Pick n Pay has announced the appointment of Grant Pattison, the former CEO of Massmart, to its board. This move is part of the company’s efforts to recover from several years of losses in its main supermarket business and to stabilise operations under the leadership of the new CEO, Sean Summers.
The appointment was confirmed during the company’s AGM held on Tuesday. Alongside Pattison, the board also welcomed Haroon Bhorat, a well-known economics professor from the University of Cape Town. Industry experts praised the new appointments, saying they bring valuable skills and experience to help turn the company around.
Analysts highlighted that Pattison’s retail experience, gained from his time at Massmart and Edcon, makes him a strong addition to the board. Bhorat’s analytical skills and problem-solving abilities were also seen as important assets that could benefit the company during challenging times.

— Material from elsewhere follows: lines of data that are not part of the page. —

(* ===== verification/Sha256.v ===== *)
(** * SHA-256, as Go's crypto/sha256 computes it

    The load balancer instance name (api/v1alpha2/lxccluster_types.go) and the
    simplestreams index use [sha256.Sum256] and [encoding/hex]. 32-bit words
    are [Z] with the wrap-around written out. *)

From S2P Require Import Prelude GoStrings.

Section sha256.
Local Open Scope Z_scope.

Definition mask32 : Z := 4294967295.
Definition add32 (a b : Z) : Z := Z.land (a + b) mask32.
Definition rotr (x n : Z) : Z := Z.lor (Z.shiftr x n) (Z.land (Z.shiftl x (32 - n)) mask32).
Definition not32 (x : Z) : Z := Z.lxor x mask32.

(** The first 32 bits of the fractional parts of the cube roots of the first
    64 primes, and of the square roots of the first 8 primes. *)
Definition round_constants : list Z := [
   1116352408; 1899447441; 3049323471; 3921009573; 961987163; 1508970993;
   2453635748; 2870763221; 3624381080; 310598401; 607225278; 1426881987;
   1925078388; 2162078206; 2614888103; 3248222580; 3835390401; 4022224774;
   264347078; 604807628; 770255983; 1249150122; 1555081692; 1996064986;
   2554220882; 2821834349; 2952996808; 3210313671; 3336571891; 3584528711;
   113926993; 338241895; 666307205; 773529912; 1294757372; 1396182291;
   1695183700; 1986661051; 2177026350; 2456956037; 2730485921; 2820302411;
   3259730800; 3345764771; 3516065817; 3600352804; 4094571909; 275423344;
   430227734; 506948616; 659060556; 883997877; 958139571; 1322822218;
   1537002063; 1747873779; 1955562222; 2024104815; 2227730452; 2361852424;
   2428436474; 2756734187; 3204031479; 3329325298].

Definition initial_hash : list Z := [
   1779033703; 3144134277; 1013904242; 2773480762; 1359893119; 2600822924;
   528734635; 1541459225].

(** The message schedule, newest word first. *)
Fixpoint schedule (n : nat) (w : list Z) : list Z :=
  match n with
  | O => w
  | S n' =>
      let w1 := nth 1 w 0 in let w6 := nth 6 w 0 in
      let w14 := nth 14 w 0 in let w15 := nth 15 w 0 in
      let s0 := Z.lxor (Z.lxor (rotr w14 7) (rotr w14 18)) (Z.shiftr w14 3) in
      let s1 := Z.lxor (Z.lxor (rotr w1 17) (rotr w1 19)) (Z.shiftr w1 10) in
      schedule n' (add32 (add32 w15 s0) (add32 w6 s1) :: w)
  end.

Record regs := Regs { ra : Z; rb : Z; rc : Z; rd : Z; re : Z; rf : Z; rg : Z; rh : Z }.

Definition round (r : regs) (kw : Z * Z) : regs :=
  let '(k, w) := kw in
  let '(Regs a b c d e f g h) := r in
  let s1 := Z.lxor (Z.lxor (rotr e 6) (rotr e 11)) (rotr e 25) in
  let ch := Z.lxor (Z.land e f) (Z.land (not32 e) g) in
  let t1 := add32 (add32 h s1) (add32 ch (add32 k w)) in
  let s0 := Z.lxor (Z.lxor (rotr a 2) (rotr a 13)) (rotr a 22) in
  let maj := Z.lxor (Z.lxor (Z.land a b) (Z.land a c)) (Z.land b c) in
  Regs (add32 t1 (add32 s0 maj)) a b c (add32 d t1) e f g.

Definition compress (h : list Z) (block : list Z) : list Z :=
  let w := rev (schedule 48 (rev block)) in
  let n i := nth i h 0 in
  let r := foldl round (Regs (n 0%nat) (n 1%nat) (n 2%nat) (n 3%nat) (n 4%nat) (n 5%nat) (n 6%nat) (n 7%nat))
             (combine round_constants w) in
  [add32 (n 0%nat) (ra r); add32 (n 1%nat) (rb r); add32 (n 2%nat) (rc r); add32 (n 3%nat) (rd r);
   add32 (n 4%nat) (re r); add32 (n 5%nat) (rf r); add32 (n 6%nat) (rg r); add32 (n 7%nat) (rh r)].

(** Big-endian bytes. *)
Fixpoint be_bytes (n : nat) (x : Z) : list Z :=
  match n with
  | O => []
  | S n' => be_bytes n' (Z.shiftr x 8) ++ [Z.land x 255]
  end.

Fixpoint words (bytes : list Z) : list Z :=
  match bytes with
  | a :: b :: c :: d :: rest => (((a * 256 + b) * 256 + c) * 256 + d) :: words rest
  | _ => []
  end.

Definition pad (msg : list Z) : list Z :=
  let len := Z.of_nat (length msg) in
  let zeros := Z.to_nat ((55 - len) mod 64) in
  msg ++ [128] ++ repeat 0 zeros ++ be_bytes 8 (8 * len).

Fixpoint blocks (fuel : nat) (ws : list Z) (h : list Z) : list Z :=
  match fuel, ws with
  | S fuel', _ :: _ => blocks fuel' (drop 16 ws) (compress h (take 16 ws))
  | _, _ => h
  end.

Definition bytes_of_string (s : string) : list Z :=
  map (λ c, Z.of_N (Ascii.N_of_ascii c)) (chars s).

(** [sha256.Sum256]: 32 bytes. One block is consumed per unit of fuel. *)
Definition Sum256 (msg : list Z) : list Z :=
  let ws := words (pad msg) in
  flat_map (be_bytes 4) (blocks (length ws) ws initial_hash).

(** [hex.EncodeToString] *)
Fixpoint hex_encode (bytes : list Z) : string :=
  match bytes with
  | [] => EmptyString
  | b :: rest =>
      String (hex_digit (Z.to_nat (b / 16)))
        (String (hex_digit (Z.to_nat (b mod 16))) (hex_encode rest))
  end.

End sha256.

Lemma be_bytes_length n x : length (be_bytes n x) = n.
Proof. revert x. induction n as [|n IH]; intros x; simpl; [done|]. rewrite length_app, IH. simpl. lia. Qed.

Lemma hex_encode_length bytes : String.length (hex_encode bytes) = (2 * length bytes)%nat.
Proof. induction bytes as [|b bytes IH]; simpl; lia. Qed.

Lemma blocks_length fuel ws h : length h = 8%nat → length (blocks fuel ws h) = 8%nat.
Proof.
  revert ws h. induction fuel as [|fuel IH]; intros [|w ws] h Hh; simpl; auto.
Qed.

(** A digest has 32 bytes. *)
Lemma Sum256_length msg : length (Sum256 msg) = 32%nat.
Proof.
  unfold Sum256. assert (∀ l, length (flat_map (be_bytes 4) l) = (4 * length l)%nat) as Hl.
  { induction l as [|x l IH]; [done|]. cbn [flat_map length]. rewrite length_app, be_bytes_length, IH. lia. }
  rewrite Hl, blocks_length by done. done.
Qed.

Lemma be_bytes_range n x : Forall (λ b, 0 <= b < 256)%Z (be_bytes n x).
Proof.
  revert x. induction n as [|n IH]; intros x; simpl; [constructor|]. apply Forall_app. split; [apply IH|].
  repeat constructor; [apply Z.land_nonneg; right; lia|].
  change 255%Z with (Z.ones 8). rewrite Z.land_ones by lia. apply Z.mod_pos_bound. lia.
Qed.

Lemma Sum256_range msg : Forall (λ b, 0 <= b < 256)%Z (Sum256 msg).
Proof.
  unfold Sum256. induction (blocks _ _ _) as [|x l IH]; [constructor|]. cbn [flat_map]. apply Forall_app. split; [apply be_bytes_range|done].
Qed.

(** Hexadecimal text has no separator of paths in it. *)
Lemma hex_encode_no_slash bytes :
  Forall (λ b, 0 <= b < 256)%Z bytes → "/"%char ∉ chars (hex_encode bytes).
Proof.
  assert (∀ n, (n < 16)%nat → "/"%char ≠ hex_digit n) as Hd.
  { intros n Hn. do 16 (destruct n as [|n]; [vm_compute; discriminate|]). lia. }
  induction 1 as [|b bytes Hb Hbs IH]; simpl; [apply not_elem_of_nil|].
  rewrite !not_elem_of_cons. repeat split; [apply Hd|apply Hd|done].
  - pose proof (Z.div_lt_upper_bound b 16 16). lia.
  - pose proof (Z.mod_pos_bound b 16). lia.
Qed.

(** Test vectors of FIPS 180-4. *)
Example sha256_abc : hex_encode (Sum256 (bytes_of_string "abc")) =
  "ba7816bf8f01cfea414140de5dae2223b00361a396177a9cb410ff61f20015ad".
Proof. vm_compute. reflexivity. Qed.

Example sha256_empty : hex_encode (Sum256 (bytes_of_string "")) =
  "e3b0c44298fc1c149afbf4c8996fb92427ae41e4649b934ca495991b7852b855".
Proof. vm_compute. reflexivity. Qed.

Example sha256_two_blocks :
  hex_encode (Sum256 (bytes_of_string "abcdbcdecdefdefgefghfghighijhijkijkljklmklmnlmnomnopnopq")) =
  "248d6a61d20638b8e5c026930c3e6039a33ce45964ff2167f6ecedd419db06c1".
Proof. vm_compute. reflexivity. Qed.

#[global] Opaque Sum256.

The AGM took place a few months after Summers shared his recovery plan with investors. He reported some progress, especially in increasing sales from existing stores and upgrading outlets. However, he also warned that the trading environment remains difficult in the short term.
The company aims to break even by the 2026 financial year, with profits expected to return after that. While the main supermarket business faces pressure, the company’s Boxer division has performed well, with double-digit sales growth and increased market share.
Customers have responded positively to the new store layouts and changes introduced in the reset programme. Sales at Boxer have grown, while sales at Pick n Pay-branded stores have seen modest improvements thanks to price investments and early success from the reset efforts.
During the AGM, shareholders discussed other governance issues, including executive pay and diversity reporting. Some questioned why return on invested capital (ROIC), a key measure of performance in the industry, was not included in executive remuneration.
The board acknowledged this and said they would review the performance metrics used for pay decisions. Shareholders also raised concerns about transparency in wages and employment equity. They asked for more detailed data on pay gaps and employment demographics, which the company promised to provide in future reports.
The AGM marked the end of Gareth Ackerman’s 15-year tenure as chairman. He remains a non-executive director, and James Formby has taken over as chair. Ackerman praised the company’s progress and expressed confidence in its future, especially under the new leadership.
He reflected on the legacy of his father, Raymond Ackerman, emphasising the importance of hope-led and purpose-driven leadership. Despite the challenges ahead, he expressed strong confidence in the company’s prospects and reaffirmed his support for the business.
Pick n Pay is expected to release its interim results in October. Shares in the company increased by 2.6% following the AGM.